SUPPLIED INFORMATION.
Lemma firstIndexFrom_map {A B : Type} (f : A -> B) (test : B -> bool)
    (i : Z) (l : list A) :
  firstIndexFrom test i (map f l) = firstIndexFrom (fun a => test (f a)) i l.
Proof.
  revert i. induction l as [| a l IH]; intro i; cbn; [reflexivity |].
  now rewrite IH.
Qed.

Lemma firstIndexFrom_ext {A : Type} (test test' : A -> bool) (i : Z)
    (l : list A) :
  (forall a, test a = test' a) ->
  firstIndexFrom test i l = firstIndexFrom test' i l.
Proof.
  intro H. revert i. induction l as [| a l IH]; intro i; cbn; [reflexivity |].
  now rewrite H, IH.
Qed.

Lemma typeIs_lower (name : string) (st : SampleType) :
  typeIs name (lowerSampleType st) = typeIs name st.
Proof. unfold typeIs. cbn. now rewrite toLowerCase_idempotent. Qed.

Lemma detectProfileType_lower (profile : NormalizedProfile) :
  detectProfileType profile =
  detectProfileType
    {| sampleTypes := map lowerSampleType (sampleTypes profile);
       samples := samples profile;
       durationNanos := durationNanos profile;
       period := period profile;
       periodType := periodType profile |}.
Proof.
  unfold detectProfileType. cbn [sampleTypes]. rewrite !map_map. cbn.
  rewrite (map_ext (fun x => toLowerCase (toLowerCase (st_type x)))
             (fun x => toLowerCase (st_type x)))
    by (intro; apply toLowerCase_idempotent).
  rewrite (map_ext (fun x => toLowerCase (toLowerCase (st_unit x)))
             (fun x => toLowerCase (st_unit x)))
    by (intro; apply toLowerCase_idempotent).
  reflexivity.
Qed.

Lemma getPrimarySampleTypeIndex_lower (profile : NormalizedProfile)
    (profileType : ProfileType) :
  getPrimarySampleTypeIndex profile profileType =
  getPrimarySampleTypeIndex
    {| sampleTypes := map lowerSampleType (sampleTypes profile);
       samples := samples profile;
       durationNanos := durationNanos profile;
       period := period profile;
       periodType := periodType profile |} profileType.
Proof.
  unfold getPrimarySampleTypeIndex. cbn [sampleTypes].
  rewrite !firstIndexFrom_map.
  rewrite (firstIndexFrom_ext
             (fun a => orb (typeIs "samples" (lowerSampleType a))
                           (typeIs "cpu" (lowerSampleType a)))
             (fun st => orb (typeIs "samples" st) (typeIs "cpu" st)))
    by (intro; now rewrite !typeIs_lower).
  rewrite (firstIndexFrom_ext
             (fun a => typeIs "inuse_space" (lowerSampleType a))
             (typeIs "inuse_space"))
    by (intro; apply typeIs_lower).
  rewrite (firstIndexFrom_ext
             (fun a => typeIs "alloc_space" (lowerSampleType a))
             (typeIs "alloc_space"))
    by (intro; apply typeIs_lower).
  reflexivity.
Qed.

PROBLEM REQUIREMENTS.
Output all the lines above, matching them word for word.

TASK RESULT.
Lemma firstIndexFrom_map {A B : Type} (f : A -> B) (test : B -> bool)
    (i : Z) (l : list A) :
  firstIndexFrom test i (map f l) = firstIndexFrom (fun a => test (f a)) i l.
Proof.
  revert i. induction l as [| a l IH]; intro i; cbn; [reflexivity |].
  now rewrite IH.
Qed.

Lemma firstIndexFrom_ext {A : Type} (test test' : A -> bool) (i : Z)
    (l : list A) :
  (forall a, test a = test' a) ->
  firstIndexFrom test i l = firstIndexFrom test' i l.
Proof.
  intro H. revert i. induction l as [| a l IH]; intro i; cbn; [reflexivity |].
  now rewrite H, IH.
Qed.

Lemma typeIs_lower (name : string) (st : SampleType) :
  typeIs name (lowerSampleType st) = typeIs name st.
Proof. unfold typeIs. cbn. now rewrite toLowerCase_idempotent. Qed.

Lemma detectProfileType_lower (profile : NormalizedProfile) :
  detectProfileType profile =
  detectProfileType
    {| sampleTypes := map lowerSampleType (sampleTypes profile);
       samples := samples profile;
       durationNanos := durationNanos profile;
       period := period profile;
       periodType := periodType profile |}.
Proof.
  unfold detectProfileType. cbn [sampleTypes]. rewrite !map_map. cbn.
  rewrite (map_ext (fun x => toLowerCase (toLowerCase (st_type x)))
             (fun x => toLowerCase (st_type x)))
    by (intro; apply toLowerCase_idempotent).
  rewrite (map_ext (fun x => toLowerCase (toLowerCase (st_unit x)))
             (fun x => toLowerCase (st_unit x)))
    by (intro; apply toLowerCase_idempotent).
  reflexivity.
Qed.

Lemma getPrimarySampleTypeIndex_lower (profile : NormalizedProfile)
    (profileType : ProfileType) :
  getPrimarySampleTypeIndex profile profileType =
  getPrimarySampleTypeIndex
    {| sampleTypes := map lowerSampleType (sampleTypes profile);
       samples := samples profile;
       durationNanos := durationNanos profile;
       period := period profile;
       periodType := periodType profile |} profileType.
Proof.
  unfold getPrimarySampleTypeIndex. cbn [sampleTypes].
  rewrite !firstIndexFrom_map.
  rewrite (firstIndexFrom_ext
             (fun a => orb (typeIs "samples" (lowerSampleType a))
                           (typeIs "cpu" (lowerSampleType a)))
             (fun st => orb (typeIs "samples" st) (typeIs "cpu" st)))
    by (intro; now rewrite !typeIs_lower).
  rewrite (firstIndexFrom_ext
             (fun a => typeIs "inuse_space" (lowerSampleType a))
             (typeIs "inuse_space"))
    by (intro; apply typeIs_lower).
  rewrite (firstIndexFrom_ext
             (fun a => typeIs "alloc_space" (lowerSampleType a))
             (typeIs "alloc_space"))
    by (intro; apply typeIs_lower).
  reflexivity.
Qed.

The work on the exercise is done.